On Fri, Feb 7, 2020 at 11:00 AM Wayne Thayer <[email protected]> wrote:

> I'd like to see Mozilla require an incident report from CAs that can't or
> won't follow the existing guidance (by either supplying a revised audit
> statement, revoking the certificate, or adding it to OneCRL). A number of
> CAs have resolved these issues by following this guidance and I recommend
> against adding a grace period at this time for those who have not.
>

Right, apologies if it wasn't clearer: I was suggesting that the existing
guidance be the one granted the grace period (with the expectation that
folks follow)

Following that grace period, the option becomes revoking the certificate.

<snip>
>
> I realize Mozilla uses OneCRL to address the gap there, but ostensibly this
>> is a straight BR violation regarding providing continuous audits.
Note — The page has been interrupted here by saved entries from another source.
(* ===== verification/ResTranslate.v ===== *)
(** sys/resarb.c, first half: how the memory, port and bus number arbiters of a
    module device read requirements and write assignments, how they score a
    requirement, and how the producer windows of _CRS bound their space. *)
From stdpp Require Import base list numbers option sorting strings.
From Stdlib Require Import ZArith Lia Permutation.
From S2P Require Import Prelude NtEnv RangeListRef ArbTypes Ordering RangeWalk.
From S2P Require Import Entry DefaultSlots Transaction Handler.

(** ** Descriptor translation *)

Definition MAXLONG : Z := 0x7FFFFFFF.

(** [u.Memory40] overlays [u.Memory], so both forms are read through it.  The
    fields are read at their width. *)
Definition UacpiNtResUnpackRequirement (d : IO_RESOURCE_DESCRIPTOR)
  : NTSTATUS * (Z * Z * Z * Z) :=
  let plain (w : io_window) :=
    (STATUS_SUCCESS,
     (u64 (iw_MinimumAddress w), u64 (iw_MaximumAddress w), u32 (iw_Length w),
      if u32 (iw_Alignment w) =? 0 then 1 else u32 (iw_Alignment w))) in
  if (io_Type d =? CmResourceTypeMemory) || (io_Type d =? CmResourceTypeMemoryLarge)
  then plain (io_Memory d)
  else if io_Type d =? CmResourceTypePort then plain (io_Port d)
  else if io_Type d =? CmResourceTypeBusNumber then
    (STATUS_SUCCESS,
     (u32 (ib_MinBusNumber (io_BusNumber d)), u32 (ib_MaxBusNumber (io_BusNumber d)),
      u32 (ib_Length (io_BusNumber d)), 1))
  else (STATUS_INVALID_PARAMETER, (0, 0, 0, 0)).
The
>> proposed revisions will make this unambiguously clearer, but either way,
>> the best path to protect the most users is to require the CA to revoke
>> such
>> certificates.
>>
>> This also hopefully has the desired effect of forcing CAs to pay closer
>> attention to the requirements placed on them, and ensure that the
>> negotiate
>> and scope their audits to ensure they’re actually meeting those
>> requirements.
>>
>>
> I agree, but I also think that ALV will cause these issues to be caught
> and quickly corrected in the future (assuming the CA has properly disclosed
> all CA certificates).
>

I agree, ALV will catch these sooner. I took Kathleen's question to be
primarily about "How do we handle CAs that have had undetected problems",
and my point is that this should only be temporary.